COVID 19: Israel Allows Government to Identify and Name Vaccine Holdouts
By Peter Hegel and Daniel Julian
On February 24, 2021, the Israeli parliament (the Knesset) approved a controversial law that would allow the government to share certain personal information of individuals not vaccinated against the coronavirus. Specifically, the Israeli Health Ministry is now allowed to share the names, addresses and phone numbers of unvaccinated Israeli citizens with local governments, the director general of the education ministry and certain individuals in the welfare ministry. The purpose of this law, as one Knesset member stated, is “to enable these [government] bodies to encourage people to vaccinate by personally addressing them.”
Usage and disclosure of this personal information by government bodies would not be unlimited, however. Under this law, an unvaccinated Israeli individual’s personal information cannot be used for any purpose other than encouraging people to get vaccinated and the information is required to be deleted after its use within 60 days. Furthermore, unvaccinated individuals who are contacted by the government are granted certain rights, including the ability to demand that their information be deleted and that they not be contacted again.
This law already has drawn criticism, including from Israeli Labor party leader Merav Michaeli, who characterized the law as “deny[ing] citizens their right to the privacy of their medical information.” Others prioritized health over privacy concerns, as one member (Haim Katz of the Likud Party) stated: “I’ve been asked what about people’s privacy: Is privacy more important than life itself?” A majority of the Knesset agreed with Katz and enacted the new law.

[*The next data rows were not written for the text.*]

(* ===== verification/Pow.v ===== *)
(** * Pow: the proof of work of an object (ntb-pow.c)

    The target of an object of some length, the check of a received object and
    the test a worker makes for a nonce. The threads that search for nonces are in
    [PowThreads]. *)

From S2P Require Import Prelude Endian Buffer NetAddress OpenSSL Proto.

(** Unsigned 64-bit arithmetic throughout; a zero divisor traps. *)
Definition calculate_target (length payload_extra_bytes average_trials_per_byte : Z) :
    result unit Z :=
  let two_63 := 0x8000000000000000 in
  let divisor := u64 (u64 (length + u64 payload_extra_bytes) * u64 average_trials_per_byte) in
  if divisor =? 0 then UB
  else
    let target := u64 (two_63 / divisor * 2) in
    Ok (if divisor <=? u64 (two_63 mod divisor * 2) then u64 (target + 1) else target).

Section pow.
Context `{Digests}.

(** The first eight bytes of a digest as a big-endian number. *)
Definition pow_value (hash2 : list Z) : Z :=
  NTB_UINT64_FROM_BE host (native_load host (take 8 hash2)).

Definition ntb_pow_check (payload : ptr) (length payload_extra_bytes average_trials_per_byte : Z) :
    result unit bool :=
  _ ← c_assert (8 <=? length);
  nonce ← read_bytes 8 payload;
  rest ← read_bytes (Z.to_nat (u64 (length - 8))) (drop 8 payload);
  let hash1 := SHA512 (nonce ++ SHA512 rest) in
  let hash2 := SHA512 hash1 in
  target ← calculate_target length payload_extra_bytes average_trials_per_byte;
  Ok (pow_value hash2 <=? target).

(** The body of the search loop: the test of one nonce against the hash of the
    payload. *)
Definition try_nonce (hash : list Z) (target nonce : Z) : bool :=
  let nonce_be := native_store host 8 (NTB_UINT64_TO_BE host nonce) in
  let hash1 := SHA512 (nonce_be ++ hash) in
  let hash2 := SHA512 hash1 in
  pow_value hash2 <=? target.
End pow.

Lemma calculate_target_spec len extra trials :
  0 <= len -> 0 <= extra < 2 ^ 31 -> 0 <= trials < 2 ^ 31 ->
  1 < (len + extra) * trials <= 2 ^ 63 ->
  calculate_target len extra trials = Ok (2 ^ 64 / ((len + extra) * trials)).
Proof.
  intros Hl He Ht Hd. unfold calculate_target.
  assert (1 <= trials) by (destruct (Z.eq_dec trials 0); [subst; lia|lia]).
  assert (Hs : len + extra <= 2 ^ 63) by nia.
  rewrite (u64_small extra), (u64_small trials), (u64_small (len + extra)), u64_small by lia.
  set (d := (len + extra) * trials) in *. change 0x8000000000000000 with (2 ^ 63).
  rewrite (proj2 (Z.eqb_neq d 0)) by lia.
  pose proof (Z.div_mod (2 ^ 63) d ltac:(lia)) as Hdm.
  pose proof (Z.mod_pos_bound (2 ^ 63) d ltac:(lia)) as Hm.
  assert (Hq : 2 ^ 63 / d <= 2 ^ 62) by (apply Z.div_le_upper_bound; lia).
  assert (0 <= 2 ^ 63 / d) by (apply Z.div_pos; lia).
  rewrite (u64_small (2 ^ 63 / d * 2)), (u64_small (2 ^ 63 mod d * 2)) by lia.
  destruct (Z.leb_spec d (2 ^ 63 mod d * 2)) as [Hc|Hc].
  - rewrite u64_small by lia. f_equal.
    rewrite (Z.div_unique_pos (2 ^ 64) d (2 ^ 63 / d * 2 + 1) (2 ^ 63 mod d * 2 - d)); lia.
  - f_equal. rewrite (Z.div_unique_pos (2 ^ 64) d (2 ^ 63 / d * 2) (2 ^ 63 mod d * 2)); lia.
Qed.

Section laws.
Context `{DigestLaws}.

Lemma pow_value_spec l : pow_value (SHA512 l) = be_combine (take 8 (SHA512 l)).
Proof.
  apply uint64_from_be_load.
  - rewrite length_take, SHA512_length. done.
  - apply bytes_take, SHA512_bytes.
Qed.

Lemma pow_check_run payload length extra trials :
  8 <= length <= zlen payload -> length < 2 ^ 64 ->
  ntb_pow_check payload length extra trials =
  target ← calculate_target length extra trials;
  Ok (be_combine (take 8 (SHA512 (SHA512 (take 8 payload ++
        SHA512 (take (Z.to_nat (length - 8)) (drop 8 payload)))))) <=? target).
Proof.
  unfold zlen. intros Hl Hr. unfold ntb_pow_check. rewrite (proj2 (Z.leb_le 8 length)) by lia.
  unfold c_assert. cbn iota. rewrite bind_ret_l, (read_bytes_Ok 8), bind_ret_l by lia.
  rewrite (u64_small (length - 8)), read_bytes_Ok, bind_ret_l by (rewrite ?length_drop; lia).
  by rewrite pow_value_spec.
Qed.

(** A nonce the search accepts makes an object the check accepts. *)
Lemma try_nonce_check payload nonce extra trials target :
  0 <= nonce < 2 ^ 64 -> zlen payload + 8 < 2 ^ 64 ->
  calculate_target (zlen payload + 8) extra trials = Ok target ->
  ntb_pow_check (be_split 8 nonce ++ payload) (zlen payload + 8) extra trials =
  Ok (try_nonce (SHA512 payload) target nonce).
Proof.
  intros Hn Hl Ht. pose proof (zlen_nonneg payload).
  assert (Hs : length (be_split 8 nonce) = 8%nat) by apply length_be_split.
  rewrite pow_check_run by zlia. rewrite Ht, bind_ret_l.
  rewrite (take_app_length' _ _ 8), (drop_app_length' _ _ 8) by done. unfold try_nonce.
  rewrite uint64_store_to_be, pow_value_spec by done. do 3 f_equal.
  replace (Z.to_nat (zlen payload + 8 - 8)) with (length payload) by (unfold zlen; lia).
  by rewrite firstn_all.
Qed.
End laws.

(** An object of at least eight bytes passes the check exactly when the
    first 64 bits of the double SHA-512 of its nonce and the digest of the rest,
    read as a big-endian number, do not exceed 2^64 divided by the demanded number
    of trials; the two divisions of 2^63 in the code compute this quotient. *)
Theorem pow_check_spec `{DigestLaws} payload length extra trials :
  8 <= length <= zlen payload -> 0 <= extra < 2 ^ 31 -> 0 <= trials < 2 ^ 31 ->
  1 < (length + extra) * trials <= 2 ^ 63 ->
  ntb_pow_check payload length extra trials =
  Ok (be_combine (take 8 (SHA512 (SHA512 (take 8 payload ++
        SHA512 (take (Z.to_nat (length - 8)) (drop 8 payload))))))
      <=? 2 ^ 64 / ((length + extra) * trials)).
Proof.
  intros Hl He Ht Hd.
  assert (1 <= trials) by (destruct (Z.eq_dec trials 0); [subst; lia|lia]).
  rewrite pow_check_run by nia.
  by rewrite calculate_target_spec, bind_ret_l by lia.
Qed.

#[local] Existing Instances Digests_toy DigestLaws_toy.

Lemma pow_check_spec_witness :
  let payload := replicate 20 7 in
  ntb_pow_check payload 20 NTB_PROTO_MIN_EXTRA_BYTES NTB_PROTO_MIN_NONCE_TRIALS_PER_BYTE =
  Ok (be_combine (take 8 (SHA512 (SHA512 (take 8 payload ++
        SHA512 (take (Z.to_nat (20 - 8)) (drop 8 payload))))))
      <=? 2 ^ 64 / ((20 + NTB_PROTO_MIN_EXTRA_BYTES) * NTB_PROTO_MIN_NONCE_TRIALS_PER_BYTE)).
Proof. apply pow_check_spec; vm_compute; split; congruence. Defined.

This new development in the international scene takes place in the midst of continuing global roll-out of COVID-19 vaccines. Many countries and employers around the world are likely to take note of the Israeli approach in evaluating their own options in connection with vaccine adoption, public perception, and privacy. Many countries have contemplated instituting ‘Covid-status certifications’ or ‘Covid passports’ as a means of either opening up parts of their economy or easing travel restrictions to vaccinated individuals. Just like Israel, these countries hope that such incentives might compel a more rapid acceptance of the vaccines across a broader swath of the population.
Here in the United States, as previously reported as part of the Paul Hastings Coronavirus Resources series, available here, the Equal Employment Opportunity Commission (“EEOC”) has provided guidance for US based companies on the topic of COVID-19 vaccinations in the workplace, including employer obligations under the Americans with Disabilities Act (“ADA”) and Title VII. It is encouraged that companies utilize a proactive approach in tackling these considerations and use this opportunity to review their existing policies and procedures.
One thing is for certain: Israel’s new law marks a key development in the global dynamic that may have rippling effects across borders. How companies and other countries react will bear watching in the months ahead.